Garland’s ruling on residential real estate upended the industry.

The Drug Enforcement Agency (DEA) falls directly under Garland…and they pushed back on Health and Human Services (HHS) recommendation to reschedule. In its decision, HHS acknowledged cannabis has medical benefits.  It also noted the risks to the public health posed by marijuana are low compared to other drugs of abuse,” such as heroin (Schedule I), cocaine (Schedule II), benzodiazepines like Valium and Xanax (Schedule IV), and alcohol (unscheduled). Although “abuse of marijuana produces clear evidence of harmful consequences, including substance use disorder,” HHS said, they are “less common and less harmful” than the negative consequences associated with other drugs. It concluded that “the vast majority of individuals who use marijuana are doing so in a manner that does not lead to dangerous outcomes to themselves or others.

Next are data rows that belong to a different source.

(* ===== verification/Fsm.v ===== *)
(** * The replicated state machine ([FSM], [internal/fsm/fsm.go])

    [Apply] turns one committed log entry into one atomic batch: the handler's
    writes and the applied index, committed together.  [dispatch] is the switch
    on the command type.  A panic (an unknown command type, a nil payload) is
    [None]: the process halts and nothing is committed. *)

From S2P Require Import Prelude Keys Data Store Publish Workflow Broker Control Auth Timers.

(** [raft.Log]: the fields [Apply] reads.  [Type == raft.LogCommand] is a flag. *)
Record Log := mkLog { log_IsCommand : bool; log_Index : N; log_Data : bytes }.

Record FSM := mkFSM { fsm_s : store; fsm_appliedIndex : N }.

(** What [Apply] returns as an [interface{}]. *)
Inductive response :=
  | Skipped
  | Failed (e : bytes)
  | Applied (r : ApplyResult).

Definition appliedIndexKey : bytes := MetaKey (bs "applied_index").

Definition New (s : store) : FSM :=
  mkFSM s (match GetRaw appliedIndexKey s with Some v => beU64 v | None => 0 end).

(** A handler's outcome: [None] is a panic. *)
Definition H : Type := store → option (result (ApplyResult * batch)).

(** Call a handler with the command's payload pointer, dereferenced at once. *)
Definition deref {C} (h : C → M ApplyResult) (c : option C) : H :=
  λ db, match c with Some c => Some (h c db) | None => None end.

(** [applyTeardownGroup] dereferences its command only at the first group row
    that decodes. *)
Definition deref_teardown (c : option TeardownCmd) : H := λ db,
  match c with
  | Some c => Some (applyTeardownGroup c db)
  | None =>
      if existsb (λ kv : bytes * value, bool_decide (is_Some (row_out (A:=GroupMeta) kv.2)))
           (NewIter GroupMetaBounds.1 (Some GroupMetaBounds.2) db)
      then None
      else Some (Ok (RTeardown [] 0, []))
  end.

(** [case CmdSetPolicy] *)
Definition applySetPolicy (c : PolicyCmd) : M ApplyResult :=
  bset (PolicyKey c.(pol_Lane)) (VRaw c.(pol_Binding));; mret RNil.

Section fsm.
Context {PC : PayloadCodec}.
(** [json.Unmarshal] into a [Command]. *)
Variable unmarshal_cmd : bytes → option Command.

Definition dispatch (cmd : Command) : H :=
  let t := cmd.(c_Type) in
  if t =? CmdPublish then deref applyPublish cmd.(c_Publish)
  else if t =? CmdPublishBatch then deref applyPublishBatch cmd.(c_PublishBatch)
  else if t =? CmdLease then deref applyLease cmd.(c_Lease)
  else if t =? CmdAck then deref applyAck cmd.(c_Ack)
  else if t =? CmdNack then deref applyNack cmd.(c_Nack)
  else if t =? CmdExtend then deref applyExtend cmd.(c_Extend)
  else if t =? CmdFireTimer then deref applyFireTimer cmd.(c_Fire)
  else if t =? CmdSetPolicy then deref applySetPolicy cmd.(c_Policy)
  else if t =? CmdGroupConfig then deref applyGroupConfig cmd.(c_GroupConfig)
  else if t =? CmdGroupLifecycle then deref applyGroupLifecycle cmd.(c_GroupLifecycle)
  else if t =? CmdCron then deref applyCron cmd.(c_Cron)
  else if t =? CmdFireCron then deref applyFireCron cmd.(c_FireCron)
  else if t =? CmdIssueToken then deref applyIssueToken cmd.(c_IssueToken)
  else if t =? CmdComplete then deref applyComplete cmd.(c_Complete)
  else if t =? CmdSingleton then deref applySingleton cmd.(c_Singleton)
  else if t =? CmdSetLaneConfig then deref applySetLaneConfig cmd.(c_LaneConfig)
  else if t =? CmdReapGroup then deref applyReapGroup cmd.(c_ReapGroup)
  else if t =? CmdTeardownGroup then deref_teardown cmd.(c_Teardown)
  else if t =? CmdRedrive then deref applyRedrive cmd.(c_Redrive)
  else if t =? CmdWFStartRun then deref applyWFStartRun cmd.(c_WFStart)
  else if t =? CmdWFAppendEvents then deref applyWFAppendEvents cmd.(c_WFAppend)
  else if t =? CmdWFCompleteActivity then deref applyWFCompleteActivity cmd.(c_WFCompleteActivity)
  else if t =? CmdWFSignal then deref applyWFSignal cmd.(c_WFSignal)
  else if t =? CmdWFCancel then deref applyWFCancel cmd.(c_WFCancel)
  else if t =? CmdAuthPrincipal then λ db, Some (applyAuthPrincipal cmd.(c_AuthPrincipal) db)
  else λ _, None.

Definition Apply (f : FSM) (l : Log) : option (response * FSM) :=
  if negb l.(log_IsCommand) then Some (Skipped, f)
  else if l.(log_Index) <=? f.(fsm_appliedIndex) then Some (Skipped, f)
  else
    match unmarshal_cmd l.(log_Data) with
    | None => Some (Failed (bs "unmarshal"), f)
    | Some cmd =>
        match dispatch cmd f.(fsm_s) with
        | None => None
        | Some (Err e) => Some (Failed e, f)
        | Some (Ok (res, b)) =>
            let b := b ++ [BSet appliedIndexKey (VRaw (u64b l.(log_Index)))] in
            Some (Applied res, mkFSM (commit b f.(fsm_s)) l.(log_Index))
        end
    end.

(** Raft hands the committed log to [Apply] in order; a panic stops the node. *)
Fixpoint applyLog (f : FSM) (log : list Log) : option (list response * FSM) :=
  match log with
  | [] => Some ([], f)
  | l :: log' =>
      match Apply f l with
      | None => None
      | Some (r, f1) =>
          match applyLog f1 log' with
          | None => None
          | Some (rs, f2) => Some (r :: rs, f2)
          end
      end
  end.
End fsm.
(* ===== verification/Structure.v ===== *)
(** * Totality and frames of the handlers

    Every handler of a settling, timer or workflow command returns a result on
    every store (only a row that does not decode can make a scan fail), and
    writes only to the tables listed here. *)

From S2P Require Import Prelude Keys Data Store Backoff Publish Workflow Broker Control Timers Reason.

Section structure.
Context {PC : PayloadCodec}.

(** ** Totality *)
Lemma total_publishOne c gm : total_M (publishOne c gm).
Proof. unfold publishOne. structural. Qed.
Lemma total_publishReady l g p h now : total_M (publishReady l g p h now).
Proof. unfold publishReady. structural. Qed.
Lemma total_recordDedup c id : total_M (recordDedup c id).
Proof. unfold recordDedup. structural. Qed.
#[local] Hint Resolve total_publishOne total_publishReady total_recordDedup : rota_struct.
Lemma total_applyPublish c : total_M (applyPublish c).
Proof. unfold applyPublish. structural. Qed.

Lemma total_dispatchWorkflowTask run : total_M (dispatchWorkflowTask run).
Proof. unfold dispatchWorkflowTask. structural. Qed.
#[local] Hint Resolve total_dispatchWorkflowTask : rota_struct.
Lemma total_advanceRun r s now run : total_M (advanceRun r s now run).
Proof. unfold advanceRun. structural. Qed.
#[local] Hint Resolve total_advanceRun : rota_struct.
Lemma total_recordActivityTerminal r s f res now : total_M (recordActivityTerminal r s f res now).
Proof. unfold recordActivityTerminal. structural. Qed.
Lemma total_appendExternalEvent r t a now : total_M (appendExternalEvent r t a now).
Proof. unfold appendExternalEvent. structural. Qed.
Lemma total_createRun w t i p now : total_M (createRun w t i p now).
Proof. unfold createRun, nextRunID. structural. Qed.
Lemma total_dispatchActivity r e a : total_M (dispatchActivity r e a).
Proof. unfold dispatchActivity. structural. Qed.
Lemma total_armWFTimer r e a : total_M (armWFTimer r e a).
Proof. unfold armWFTimer. structural. Qed.
#[local] Hint Resolve total_recordActivityTerminal total_appendExternalEvent total_createRun
  total_dispatchActivity total_armWFTimer : rota_struct.
Lemma total_appendEvents c evs n run : total_M (appendEvents c evs n run).
Proof.
  revert n run. induction evs as [|e evs IH]; intros n run; simpl; [structural|].
  unfold appendEffect. structural.
Qed.
#[local] Hint Resolve total_appendEvents : rota_struct.
Lemma total_applyWFAppendEvents c : total_M (applyWFAppendEvents c).
Proof. unfold applyWFAppendEvents. structural. Qed.

Lemma total_deleteLeaseToken l : total_M (deleteLeaseToken l).
Proof. unfold deleteLeaseToken. structural. Qed.
Lemma total_makeReady m gm r now : total_M (makeReady m gm r now).
Proof. unfold makeReady. structural. Qed.
Lemma total_deadLetter m r h ts : total_M (deadLetter m r h ts).
Proof. unfold deadLetter. structural. Qed.
#[local] Hint Resolve total_deleteLeaseToken total_makeReady total_deadLetter : rota_struct.
Lemma total_applyAck c : total_M (applyAck c).
Proof. unfold applyAck. structural. Qed.
Lemma total_applyNack c : total_M (applyNack c).
Proof. unfold applyNack. structural. Qed.
Lemma total_applyExtend c : total_M (applyExtend c).
Proof. unfold applyExtend. structural. Qed.
Lemma total_applyFireTimer c : total_M (applyFireTimer c).
Proof.
  unfold applyFireTimer, fireKind, fireReadyAt, fireLeaseDeadline, expireLease, fireLeaseMaxLife,
    fireWFTimer, recordTimerFired, fireMsgExpiry, fireDedupExpiry. structural.
Qed.

(** ** Frames *)
Definition wf_tags : list byte :=
  [tagWFRun; tagWFHistory; tagWFActivityDn; tagMessage; tagGroupMeta].
Lemma writes_publishReady l g p h now : writes_M wf_tags (publishReady l g p h now).
Proof. unfold publishReady. structural. Qed.
#[local] Hint Resolve writes_publishReady : rota_struct.
Lemma writes_advanceRun r s now run : writes_M wf_tags (advanceRun r s now run).
Proof. unfold advanceRun, dispatchWorkflowTask. structural. Qed.
#[local] Hint Resolve writes_advanceRun : rota_struct.
Lemma writes_recordActivityTerminal r s f res now :
  writes_M wf_tags (recordActivityTerminal r s f res now).
Proof. unfold recordActivityTerminal. structural. Qed.
Lemma writes_appendExternalEvent r t a now : writes_M wf_tags (appendExternalEvent r t a now).
Proof. unfold appendExternalEvent. structural. Qed.
End structure.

But the DEA was reluctant and Garland used his authority to move the process forward. In a wonky move, The proposed rule was posted by the DEA, and it has a DEA docket number, but it is signed by Garland rather than DEA Administrator Anne Milgram.  This clearly shows the Attorney General is having a larger interest than leaving it to just the DEA.

The Federal Bureau of Investigation (FBI) recently released most major crimes are on the decline in 2024, which follows the trend from 2023. On of the reason used to stop marijuana legalization is the potential increase in crime, which the FBI proven isn’t true. In addition, the alcohol and pharmaceutical industries are being supportive of the change.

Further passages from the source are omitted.